Evangélico, Peixão cita crime como presente de Deus em conversa com armeiro. Ele disse ainda ter "um exército" à disposição para enfrentamentos em áreas de disputa com o CV, facção rival.
Eu vou tratar essa comunidade que Deus deu na minha mão igual a um país. E, se é um país, ele tem que ter tudo. Primeiramente, Deus, né, irmão? À frente desse barco, guardando essa cidade e abaixo de Deus, mano, a gente tem que ter um exército bem aparado, tem que ter tudo.
Peixão, em conversa por WhatsApp com Francesquet
Após citar Jesus, Peixão comemora o fato de ter ferido dois rivais com explosivos em uma área dominada pelo CV. "Qual é, meu mano? Bom dia com Jesus aí? Explodi eles lá também essa noite. Joguei três bombas lá, conseguimos acertar dois [membros da facção rival] lá (...). Porra, que bagulho maneiro!", disse, em outro áudio enviado a Francesquet, em julho de 2024.
Versículos, drogas e fuzis
Peixão domina áreas do tráfico na zona norte do Rio. Evangélico, gosta de usar símbolos e personagens bíblicos.
Trechos bíblicos, bandeiras do Estado de Israel e imagens de Cristo são vistas em grafites e pinturas gospel nestas áreas. Em um "resort do crime" descoberto pela polícia, havia uma instalação em neon da estrela de Davi.
Traficante apelidou o seu grupo criminoso de "Tropa do Arão", em referência Arão à figura bíblica, irmão de Moisés. A tropa surgiu na Parada de Lucas, depois tomando o controle de Vigário Geral, Cidade Alta, Pica-Pau e Cinco Bocas.
O grupo ficou conhecido pela intolerância a religiões de matriz africana e por usar o nome de Deus para controlar áreas no Rio. No "resort" de Peixão, construído em uma área de preservação ambiental com dinheiro ilícito, a Polícia Civil também encontrou várias bíblias.
O mundo do crime se legitima pelo terror. Mas a religião faz com que ele [Peixão] adquira um outro tipo de poder diante dos seus comandados. Esses presos da cúpula da facção usavam termos bíblicos em conversas informais com os policiais, e demonstravam ter uma espécie de devoção pelo líder da quadrilha, a quem se referiam como 'Irmão de Moisés'.
Marcus Amim, delegado da Polícia Civil do Rio
Como Peixão ocupou área do CV
Traficante invadiu áreas que eram reduto histórico do Comando Vermelho. Segundo fontes na Polícia Civil ouvidas pelo UOL, Peixão expandiu a sua área de domínio entre o fim de 2017 e o começo de 2018. "O Peixão tem um poderio bélico bem expressivo porque precisa disso para manter o Complexo de Israel e impedir as tentativas de invasão do Comando Vermelho", disse o delegado Marcus Amim.

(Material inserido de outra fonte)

(* ===== verification/Mesh.v ===== *)
(** A mesh of nodes as a transition system.

    A node is what [run_meshnode] keeps ([MeshNode]), what its switchboard keeps
    ([AllSenders]) and its channels ([World]); its steps are the iterations of
    its tasks, in any order. Links join the channels of nodes: what one end
    sends, the other end's receiving task puts in its node's queue with the
    link's own sender, unchanged and in order ([Framing.link_delivers]). *)
From stdpp Require Import functions.
From S2P Require Import Prelude Utf8 Gimli Rng IpAddr SeenPackets Channel AllSenders World Framing MeshNode Tun.

(** ** One node *)

Record Peer := MkPeer {
  node_name : bytes;
  ipv4_octets : list bytes;      (* what the tasks announcing IPv4 addresses carry *)
  node : Node byte_tx route_tx;
  task : TaskState byte_tx;
  chans : world;
}.

(** [all_senders::get()]; the node's own queue is [Incoming 0]. *)
Definition switchboard : AllSenders switch_tx := MkAllSenders (Switch 0).

Definition with_chans (w : world) (x : Peer) : Peer := MkPeer (node_name x) (ipv4_octets x) (node x) (task x) w.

Drogas e armas vindas de fora do país. De acordo com investigações, Peixão tem sido um dos principais líderes do TCP na negociação para trazer drogas e armas de países como Paraguai, Colômbia e Venezuela devido à sua rede de contatos no exterior. "O Peixão é o principal articulador hoje do TCP e conta com uma rede de intermediários, que buscam armas e drogas no exterior", disse o delegado Marcus Amim.
Pelo menos 200 pessoas foram vítimas do TCP nos últimos dois anos no RJ. Em um dos golpes, os criminosos criam anúncios falsos de veículos na internet para sequestrar "clientes" interessados. O dinheiro que seria destinado à compra do carro é roubado e eles pedem Pix aos familiares para soltar os sequestrados.